==== Records to use
(* ===== verification/Codec.v ===== *)
(** * Codec: the byte layout of every message

    Models [slopdesk-wire/src/codec.rs]: [WireMessage::encode], [encode_with_run_into], [decode] and
    [decode_leaving_opaque_run], over the writer and the reader of [Bytes]. *)

From stdpp Require Import pretty.
From S2P Require Import Prelude Bytes Message.

(** [wire_length]: the [u32] a [usize] length occupies. *)
Definition wire_length (value : Z) : Z := Z.land value 0xFFFFFFFF.

(** ** Encoding *)

Definition encode_into (m : WireMessage) (run : list byte) (w : ByteWriter) : ByteWriter :=
  let w := put_u32 w 0 in
  let w := put_u8 w (message_type m) in
  let w :=
    match m with
    | Output seq _ => put_bytes (put_i64 w seq) run
    | Exit code => put_i32 w code
    | Input _ => put_bytes w run
    | Hello protocol_version session_id last_received_seq =>
        let w := put_u16 w protocol_version in
        let w := put_bytes w session_id in
        put_i64 w last_received_seq
    | Resize cols rows px_width px_height =>
        let w := put_u16 w cols in
        let w := put_u16 w rows in
        let w := put_u16 w px_width in
        put_u16 w px_height
    | Ack seq => put_i64 w seq
    | Bye | Bell => w
    | Ping timestamp_ms | Pong timestamp_ms => put_u64 w timestamp_ms
    | RequestBlockOutput index => put_u32 w index
    | HelloAck session_id resume_from_seq returning_client =>
        let w := put_bytes w session_id in
        let w := put_i64 w resume_from_seq in
        put_bool w returning_client
    | Title text | Cwd text | ProjectKey text | AgentSessionIntent text => put_bytes w text
    | ForegroundProcess name => put_bytes w name
    | ProjectGitStatusMsg status =>
        let w := put_length_prefixed_str w (repo_root status) in
        let w := put_length_prefixed_str w (branch status) in
        let w := put_i32 w (ahead status) in
        let w := put_i32 w (behind status) in
        let w := put_i32 w (stash_count status) in
        let w := put_u32 w (staged status) in
        let w := put_u32 w (modified status) in
        let w := put_u32 w (untracked status) in
        let w := put_u32 w (conflicted status) in
        put_u32 w (changed_count status)
    | Notification title body =>
        let w := put_length_prefixed_str w title in
        put_bytes w body
    | ClaudeStatus state kind label =>
        let w := put_u8 w state in
        let w := put_u8 w kind in
        put_length_prefixed_str w label
    | CommandBlock index exit_code duration_ms complete output_len command_text
        prompt_ordinal =>
        let w := put_u32 w index in
        let w := put_bool w (bool_decide (is_Some exit_code)) in
        let w := put_i32 w (default 0 exit_code) in
        let w := put_bool w (bool_decide (is_Some duration_ms)) in
        let w := put_u32 w (default 0 duration_ms) in
        let w := put_bool w complete in
        let w := put_u32 w output_len in
        let w := put_u32 w prompt_ordinal in
        put_length_prefixed_str w command_text
    | BlockOutput index _ =>
        let w := put_u32 w index in
        let w := put_u32 w (wire_length (zlen run)) in
        put_bytes w run
    | MetadataRequest id tag _ | MetadataResponse id tag _ | WorkspaceRequest id tag _ =>
        let w := put_u32 w id in
        let w := put_u8 w tag in
        let w := put_u32 w (wire_length (zlen run)) in
        put_bytes w run
    | WorkspaceEvent kind epoch base_state_num new_state_num _ =>
        let w := put_u8 w kind in
        let w := put_bytes w epoch in
        let w := put_i64 w base_state_num in
        let w := put_i64 w new_state_num in
        let w := put_u32 w (wire_length (zlen run)) in
        put_bytes w run
    | InputEcho enabled => put_bool w enabled
    | Progress state percent => put_u8 (put_u8 w state) percent
    | CommandStatusMsg status =>
        match status with
        | Running => put_u8 w (byte_of_Z 0)
        | Idle exit_code duration_ms =>
            let w := put_u8 w (byte_of_Z 1) in
            let w := put_bool w (bool_decide (is_Some exit_code)) in
            let w := put_i32 w (default 0 exit_code) in
            put_u32 w duration_ms
        end
    end in
  let payload_length := wire_length (saturating_sub_usize (writer_len w) 4) in
  patch_u32 w 0 payload_length.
========
What the task requires: The expected output is exactly the lines of the listing above between the line holding "session_id last_received_seq =>" and the line holding "let w := put_u16 w cols in", inclusive.

Reply:
    | Hello protocol_version session_id last_received_seq =>
        let w := put_u16 w protocol_version in
        let w := put_bytes w session_id in
        put_i64 w last_received_seq
    | Resize cols rows px_width px_height =>
        let w := put_u16 w cols in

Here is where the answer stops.